Demam berlangsung kurang dari 7 hari. Penyakit prioritas yang dapat dicurigai untuk demam <7 hari adalah DF/DHF, malaria, campak, dan masalah telinga. Namun hasil anamnesis dan pemeriksaan fisik tidak menunjang ditegakkannya diagnosis tersebut (tidak ditemukan tanda-tanda perdarahan, menggigil, ruam kemerahan, sekret telinga, bengkak pada telinga). Hasil darah rutin tidak menunjukkan adanya hemokonsentrasi dan trombositopenia. WIDAL juga menunjukkan hasil yang negatif. Namun angka leukosit menunjukkan adanya leukopenia. Leukopenia dapat terjadi pada infeksi tertentu terutama infeksi virus9. Jadi kemungkinan demam pada pasien ini terjadi karena adanya infeksi virus seperti dengue, influenza, maupun virus lainnya. Tatalaksana demam adalah pemberian antipiretik parasetamol 10-15mg/kgBB/hari dan antibiotik empiris Amoksisilin 60-100mg/kgBB/hari atau Ceftriaksone 50-75mg/kgBB/hari sampai ditemukan mikroorganisme penyebab yang definitif.
Penanganan yang diberikan di bangsal sudah benar. Paracetamol diberikan untuk mencegah demam meningkat tinggi dan memicu kejang. Selain itu karena pada pasien kejang sudah berulang, diazepam diberikan sebagai profilaksis jangka pendek. Sebaiknya pasien diberikan profilaksis jangka panjang, karena pasien menderita kejang demam kompleks dan mempunyai resiko berulang di kemudian hari yaitu riwayat kejang pada keluarga. Profilaksis diberikan selama 1 tahun, dan obat yang dapat digunakan adalah Fenobarbital 3-5mg/kgBB/hari atau asam valproat 15-40mg/kgBB/hari.

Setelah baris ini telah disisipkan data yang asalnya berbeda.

(** * TaskFlow backend (backend/src/app.py): task resource model and CRUD contract

    A shallow embedding of the FastAPI handlers of [app.py] together with the
    pydantic request models declared there, followed by the properties of the
    specification that concern them.

    Conventions
    - a Python [str] is a sequence of Unicode code points: [list N];
    - a [datetime] is a point on a discrete time line: [Z] (microseconds);
    - [datetime.utcnow()] and [uuid.uuid4()] read the environment: their
      results are arguments of the handlers that call them;
    - the SQLAlchemy session is an explicit state ([Session]) threaded by a
      state-and-exception monad ([M]); every call that talks to the database
      may fail with the next pending fault of the session;
    - logging has no effect on the modelled state and is left out. *)

From Stdlib Require Import List ZArith NArith Bool Lia String Ascii.
Import ListNotations.

Local Open Scope Z_scope.

(* ========================================================================= *)
(** ** Python strings *)
(* ========================================================================= *)

Definition str := list N.

(** A literal of the source, written with ASCII characters. *)
Definition py (s : string) : str := List.map N_of_ascii (list_ascii_of_string s).

Definition len (s : str) : nat := List.length s.

Fixpoint str_eqb (a b : str) : bool :=
  match a, b with
  | [], [] => true
  | x :: a', y :: b' => N.eqb x y && str_eqb a' b'
  | _, _ => false
  end.

(** [Py_UNICODE_ISSPACE]: the characters [str.strip()] removes. *)
Definition isspace (c : N) : bool :=
  ((9 <=? c) && (c <=? 13) || (28 <=? c) && (c <=? 32)
   || (c =? 133) || (c =? 160) || (c =? 5760)
   || (8192 <=? c) && (c <=? 8202)
   || (c =? 8232) || (c =? 8233) || (c =? 8239) || (c =? 8287)
   || (c =? 12288))%N.

Fixpoint lstrip (s : str) : str :=
  match s with
  | [] => []
  | c :: s' => if isspace c then lstrip s' else s
  end.

Definition rstrip (s : str) : str := rev (lstrip (rev s)).

(** [s.strip()] *)
Definition strip (s : str) : str := rstrip (lstrip s).

(** [bool(s)] for a string: non-empty. *)
Definition str_truth (s : str) : bool :=
  match s with [] => false | _ :: _ => true end.

(* ========================================================================= *)
(** ** Enumerations *)
(* ========================================================================= *)

(** Modelled from the spec: [TaskStatus] is imported from [models.py], which
    is not part of the sources at hand; the specification gives its members
    as todo, in_progress, done. *)
Inductive TaskStatus := TODO | IN_PROGRESS | DONE.

(** Modelled from the spec: [TaskPriority] is imported from [models.py]; the
    specification gives its members as low, medium, high. *)
Inductive TaskPriority := LOW | MEDIUM | HIGH.

Definition TaskStatus_value (s : TaskStatus) : str :=
  match s with
  | TODO => py "todo"
  | IN_PROGRESS => py "in_progress"
  | DONE => py "done"
  end.

Definition TaskPriority_value (p : TaskPriority) : str :=
  match p with
  | LOW => py "low"
  | MEDIUM => py "medium"
  | HIGH => py "high"
  end.

(** Enum validation by value, as pydantic does for an [Enum] field: the first
    member whose value equals the input. *)
Definition enum_of_value {E : Type} (members : list E) (value : E -> str)
           (v : str) : option E :=
  find (fun m => str_eqb (value m) v) members.

Definition TaskStatus_of_value : str -> option TaskStatus :=
  enum_of_value [TODO; IN_PROGRESS; DONE] TaskStatus_value.

Definition TaskPriority_of_value : str -> option TaskPriority :=
  enum_of_value [LOW; MEDIUM; HIGH] TaskPriority_value.

Definition TaskStatus_eqb (a b : TaskStatus) : bool :=
  match a, b with
  | TODO, TODO | IN_PROGRESS, IN_PROGRESS | DONE, DONE => true
  | _, _ => false
  end.

Definition TaskPriority_eqb (a b : TaskPriority) : bool :=
  match a, b with
  | LOW, LOW | MEDIUM, MEDIUM | HIGH, HIGH => true
  | _, _ => false
  end.

(* ========================================================================= *)
(** ** Request bodies and the pydantic models *)
(* ========================================================================= *)

(** One key of a JSON object, or one field of a pydantic model together with
    the fact that it was set: the key is missing, is [null], or has a value. *)
Inductive field (A : Type) : Type :=
| Missing : field A
| Null : field A
| Value : A -> field A.
Arguments Missing {A}.
Arguments Null {A}.
Arguments Value {A} _.

(** The JSON body of POST /tasks and PUT /tasks/{task_id}, before validation.
    Values carry the JSON type the field expects; status and priority are
    still plain strings. *)
Module Body.
Record t := mk {
  title : field str;
  description : field str;
  status : field str;
  priority : field str;
  assignee : field str;
  due_date : field Z
}.
End Body.

(** [class TaskCreate(BaseModel)] *)
Module TaskCreate.
Record t := mk {
  title : str;
  description : option str;
  status : TaskStatus;
  priority : TaskPriority;
  assignee : option str;
  due_date : option Z
}.
End TaskCreate.

(** [class TaskUpdate(BaseModel)]: every field is optional, and the model
    remembers which fields were set ([model_fields_set]). *)
Module TaskUpdate.
Record t := mk {
  title : field str;
  description : field str;
  status : field TaskStatus;
  priority : field TaskPriority;
  assignee : field str;
  due_date : field Z
}.
End TaskUpdate.

(** [Field(..., min_length=lo, max_length=hi)] on a string value. *)
Definition length_ok (lo hi : nat) (s : str) : bool :=
  Nat.leb lo (len s) && Nat.leb (len s) hi.

(** A required [str] field: [Field(..., min_length, max_length)]. *)
Definition required_str (lo hi : nat) (f : field str) : option str :=
  match f with
  | Value s => if length_ok lo hi s then Some s else None
  | Missing | Null => None
  end.

(** An [Optional[str]] field with default [None] on a model that has no
    record of which fields were set. *)
Definition optional_str (lo hi : nat) (f : field str) : option (option str) :=
  match f with
  | Missing | Null => Some None
  | Value s => if length_ok lo hi s then Some (Some s) else None
  end.

(** An enum field with a default member; [null] is not a member. *)
Definition enum_default {E : Type} (of_value : str -> option E) (default : E)
           (f : field str) : option E :=
  match f with
  | Missing => Some default
  | Null => None
  | Value v => of_value v
  end.

Definition optional_datetime (f : field Z) : option (option Z) :=
  match f with
  | Missing | Null => Some None
  | Value d => Some (Some d)
  end.

(** Validation of a body against [TaskCreate]; [None] is a validation
    error. *)
Definition validate_TaskCreate (b : Body.t) : option TaskCreate.t :=
  match required_str 1 200 (Body.title b),
        optional_str 0 1000 (Body.description b),
        enum_default TaskStatus_of_value TODO (Body.status b),
        enum_default TaskPriority_of_value MEDIUM (Body.priority b),
        optional_str 0 100 (Body.assignee b),
        optional_datetime (Body.due_date b) with
  | Some t, Some d, Some s, Some p, Some a, Some dd =>
      Some (TaskCreate.mk t d s p a dd)
  | _, _, _, _, _, _ => None
  end.

(** An [Optional[...]] field of [TaskUpdate]: a missing key stays unset, an
    explicit [null] is accepted, a value is checked. *)
Definition optional_field {A B : Type} (check : A -> option B) (f : field A)
  : option (field B) :=
  match f with
  | Missing => Some Missing
  | Null => Some Null
  | Value a => match check a with
               | Some b => Some (Value b)
               | None => None
               end
  end.

Definition check_length (lo hi : nat) (s : str) : option str :=
  if length_ok lo hi s then Some s else None.

(** Validation of a body against [TaskUpdate]. *)
Definition validate_TaskUpdate (b : Body.t) : option TaskUpdate.t :=
  match optional_field (check_length 1 200) (Body.title b),
        optional_field (check_length 0 1000) (Body.description b),
        optional_field TaskStatus_of_value (Body.status b),
        optional_field TaskPriority_of_value (Body.priority b),
        optional_field (check_length 0 100) (Body.assignee b),
        optional_field (@Some Z) (Body.due_date b) with
  | Some t, Some d, Some s, Some p, Some a, Some dd =>
      Some (TaskUpdate.mk t d s p a dd)
  | _, _, _, _, _, _ => None
  end.

(** [updates.model_dump(exclude_unset=True)]: the dictionary holds exactly
    the fields that were set, so it is read through the same [field]s. *)
Definition model_dump_exclude_unset (u : TaskUpdate.t) : TaskUpdate.t := u.

(** [d.get(key)] *)
Definition dict_get {A : Type} (f : field A) : option A :=
  match f with
  | Value a => Some a
  | Missing | Null => None
  end.

(** [d.get(key, default)] *)
Definition dict_get_default {A : Type} (f : field A) (default : option A)
  : option A :=
  match f with
  | Missing => default
  | Null => None
  | Value a => Some a
  end.

(* ========================================================================= *)
(** ** The stored entity and the response model *)
(* ========================================================================= *)

(** Modelled from the spec: [TaskModel] is the ORM class of [models.py],
    which is not part of the sources at hand.  Its attributes are the ones
    [create_task] and [update_task] assign.  An attribute that the handlers
    can set to [None] is an [option]; the specification makes [id] the key of
    the store and [title], [status] and [priority] mandatory, which the store
    enforces when a change is committed ([integrity] below). *)
Module TaskModel.
Record t := mk {
  id : str;
  title : option str;
  description : option str;
  status : option TaskStatus;
  priority : option TaskPriority;
  assignee : option str;
  due_date : option Z;
  created_at : Z;
  updated_at : Z
}.
End TaskModel.

(** [class Task(BaseModel)], the response model. *)
Module Task.
Record t := mk {
  id : str;
  title : str;
  description : option str;
  status : TaskStatus;
  priority : TaskPriority;
  assignee : option str;
  due_date : option Z;
  created_at : Z;
  updated_at : Z
}.
End Task.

II.           DAFTAR PUSTAKA
1.           Hassan, Rupeno. Dr., Alatas, Hussein. Dr. 1985. Buku Kuliah 2 Ilmu Kesehatan Anak. Jakarta: Bagian IKA-FKUI, Infomedika.
2.           Pusponegoro, Hardiono.D., dkk. 2004. Standar Pelayanan Medis Kesehatan Anak Edisi 1. Jakarta: Ikatan Dokter Anak Indonesia.
3.           Nelson, Waldo.E.MD., dkk. 2000. Ilmu Kesehatan Anak Edisi 15 Volume 3. Jakarta: EGC.
4.           Ismael, Sofyan Prof.Dr.SpA(K)., dkk. 2005. Unit Kerja Koordinasi Neurologi Ikatan Dokter Anak Indonesia, Konsensus Penanganan Kejang Demam. Ikatan Dokter Anak Indonesia.
5.           Scwartz, M.William., dkk. 2005. Pedoman Klinis Pediatri. Jakarta: EGC.
6.           Guyton, Arthur.C, MD., Hall, John.E, Ph.D. 1997. Buku Ajar Fisiologi Kedokteran Edisi 9. Jakarta: EGC.
7.           Sutaryo, Dr, dr, SpA(K). 2005. Standar Pelayanan Medis RS. DR.Sardjito Edisi III Jilid 2. Yogyakarta: Medika FK-UGM.
8.           Susyanto, M.Bambang Edi, dr, Sp(A). 2009. Study Guide, Panduan Kepaniteraan Klinik Ilmu Kesehatan Anak. Yogyakarta: Fakultas Kedokteran Universitas Muhammadiyah Yogyakarta.
9.           Sutedjo, AY, SKM. 2008. Buku Saku Mengenal Penyakit Melalui Hasil Pemeriksaan Laboratorium Edisi Revisi. Yogyakarta: Amara Books.